Collected data
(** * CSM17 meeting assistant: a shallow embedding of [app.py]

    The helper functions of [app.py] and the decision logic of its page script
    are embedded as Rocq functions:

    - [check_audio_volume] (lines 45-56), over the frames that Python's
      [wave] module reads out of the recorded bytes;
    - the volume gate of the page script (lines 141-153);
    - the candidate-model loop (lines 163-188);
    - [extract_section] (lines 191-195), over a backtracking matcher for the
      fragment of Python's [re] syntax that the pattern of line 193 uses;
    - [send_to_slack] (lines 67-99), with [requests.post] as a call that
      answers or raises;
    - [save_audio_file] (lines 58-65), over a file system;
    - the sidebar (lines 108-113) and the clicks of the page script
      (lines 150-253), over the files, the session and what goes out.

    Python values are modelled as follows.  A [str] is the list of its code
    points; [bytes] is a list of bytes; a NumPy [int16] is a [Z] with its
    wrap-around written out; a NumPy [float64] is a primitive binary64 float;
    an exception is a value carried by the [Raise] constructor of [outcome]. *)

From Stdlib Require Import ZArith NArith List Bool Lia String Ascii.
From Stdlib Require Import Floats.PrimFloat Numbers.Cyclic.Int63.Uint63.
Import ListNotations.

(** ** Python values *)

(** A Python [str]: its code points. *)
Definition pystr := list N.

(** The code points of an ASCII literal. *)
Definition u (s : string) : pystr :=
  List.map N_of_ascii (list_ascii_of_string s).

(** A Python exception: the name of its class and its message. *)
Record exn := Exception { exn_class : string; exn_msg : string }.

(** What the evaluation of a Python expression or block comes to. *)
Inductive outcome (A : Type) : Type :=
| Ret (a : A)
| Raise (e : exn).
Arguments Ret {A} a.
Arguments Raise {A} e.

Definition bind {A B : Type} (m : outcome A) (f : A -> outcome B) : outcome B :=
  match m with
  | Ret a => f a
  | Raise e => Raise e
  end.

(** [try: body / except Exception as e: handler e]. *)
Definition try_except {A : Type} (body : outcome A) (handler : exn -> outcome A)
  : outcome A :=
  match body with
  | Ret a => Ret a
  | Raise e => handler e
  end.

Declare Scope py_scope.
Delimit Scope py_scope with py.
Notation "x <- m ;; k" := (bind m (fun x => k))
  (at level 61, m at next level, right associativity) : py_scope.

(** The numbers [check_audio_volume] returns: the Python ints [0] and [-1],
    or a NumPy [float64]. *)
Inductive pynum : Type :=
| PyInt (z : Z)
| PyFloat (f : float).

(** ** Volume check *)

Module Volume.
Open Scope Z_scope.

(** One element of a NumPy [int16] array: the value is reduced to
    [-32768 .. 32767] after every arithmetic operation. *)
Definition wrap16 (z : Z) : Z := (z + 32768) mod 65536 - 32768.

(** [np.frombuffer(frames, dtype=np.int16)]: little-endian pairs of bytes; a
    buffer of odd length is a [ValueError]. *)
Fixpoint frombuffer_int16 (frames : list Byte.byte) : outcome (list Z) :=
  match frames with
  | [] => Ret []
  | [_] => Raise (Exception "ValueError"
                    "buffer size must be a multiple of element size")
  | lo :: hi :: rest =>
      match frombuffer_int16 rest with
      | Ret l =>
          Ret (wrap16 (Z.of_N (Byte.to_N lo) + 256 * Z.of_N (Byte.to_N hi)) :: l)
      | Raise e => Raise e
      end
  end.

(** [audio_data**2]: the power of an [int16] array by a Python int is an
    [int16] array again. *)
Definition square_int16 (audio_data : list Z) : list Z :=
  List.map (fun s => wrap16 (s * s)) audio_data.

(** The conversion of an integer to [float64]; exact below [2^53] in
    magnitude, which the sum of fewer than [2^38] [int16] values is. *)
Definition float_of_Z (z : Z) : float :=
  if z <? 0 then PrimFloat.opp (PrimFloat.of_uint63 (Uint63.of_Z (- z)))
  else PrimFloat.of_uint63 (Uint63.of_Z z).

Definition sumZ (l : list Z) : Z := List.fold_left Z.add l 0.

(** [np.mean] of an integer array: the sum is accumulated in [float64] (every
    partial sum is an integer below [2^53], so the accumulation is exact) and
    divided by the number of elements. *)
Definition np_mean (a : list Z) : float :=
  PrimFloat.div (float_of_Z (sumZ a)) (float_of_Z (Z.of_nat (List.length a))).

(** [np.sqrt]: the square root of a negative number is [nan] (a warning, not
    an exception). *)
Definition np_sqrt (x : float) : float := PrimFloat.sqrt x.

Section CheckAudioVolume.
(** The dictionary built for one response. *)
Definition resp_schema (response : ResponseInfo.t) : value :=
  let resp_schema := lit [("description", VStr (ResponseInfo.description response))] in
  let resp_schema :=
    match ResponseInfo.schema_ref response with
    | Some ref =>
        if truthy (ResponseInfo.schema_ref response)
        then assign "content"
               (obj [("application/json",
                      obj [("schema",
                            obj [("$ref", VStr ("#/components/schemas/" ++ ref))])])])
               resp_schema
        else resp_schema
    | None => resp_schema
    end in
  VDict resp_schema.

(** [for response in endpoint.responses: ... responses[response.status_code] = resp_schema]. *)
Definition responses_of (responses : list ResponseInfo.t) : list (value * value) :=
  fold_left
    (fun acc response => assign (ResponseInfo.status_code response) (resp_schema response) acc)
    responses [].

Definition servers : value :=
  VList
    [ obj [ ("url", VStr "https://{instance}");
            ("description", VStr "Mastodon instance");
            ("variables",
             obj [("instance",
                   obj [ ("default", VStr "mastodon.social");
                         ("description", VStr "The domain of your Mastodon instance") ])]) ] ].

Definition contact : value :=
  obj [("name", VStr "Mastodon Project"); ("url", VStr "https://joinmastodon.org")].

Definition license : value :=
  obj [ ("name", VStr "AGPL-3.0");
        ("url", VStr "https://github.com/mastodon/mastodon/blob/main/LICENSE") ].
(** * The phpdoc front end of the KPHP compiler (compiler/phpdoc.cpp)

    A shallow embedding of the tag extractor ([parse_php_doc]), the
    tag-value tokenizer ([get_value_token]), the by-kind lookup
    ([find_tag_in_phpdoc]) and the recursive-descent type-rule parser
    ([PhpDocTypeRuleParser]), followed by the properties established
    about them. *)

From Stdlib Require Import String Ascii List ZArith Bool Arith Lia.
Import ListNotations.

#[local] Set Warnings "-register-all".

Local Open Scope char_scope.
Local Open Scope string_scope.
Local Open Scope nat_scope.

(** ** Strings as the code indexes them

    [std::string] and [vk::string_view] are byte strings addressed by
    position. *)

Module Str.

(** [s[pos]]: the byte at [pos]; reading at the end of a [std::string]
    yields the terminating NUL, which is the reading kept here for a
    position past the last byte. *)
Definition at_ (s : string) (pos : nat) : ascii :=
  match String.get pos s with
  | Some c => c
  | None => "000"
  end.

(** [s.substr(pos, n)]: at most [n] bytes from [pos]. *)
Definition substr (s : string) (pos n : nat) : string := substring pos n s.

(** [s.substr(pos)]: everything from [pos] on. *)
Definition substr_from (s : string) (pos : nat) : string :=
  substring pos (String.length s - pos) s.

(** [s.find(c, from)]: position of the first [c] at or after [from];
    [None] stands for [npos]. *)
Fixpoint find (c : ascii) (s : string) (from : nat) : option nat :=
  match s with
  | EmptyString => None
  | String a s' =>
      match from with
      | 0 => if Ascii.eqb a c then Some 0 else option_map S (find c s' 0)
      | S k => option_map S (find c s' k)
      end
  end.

§ The problem:
Above are the entries; copy out every line among them that contains the word "array".

§ Task output:
(** One element of a NumPy [int16] array: the value is reduced to
(** [audio_data**2]: the power of an [int16] array by a Python int is an
    [int16] array again. *)
(** [np.mean] of an integer array: the sum is accumulated in [float64] (every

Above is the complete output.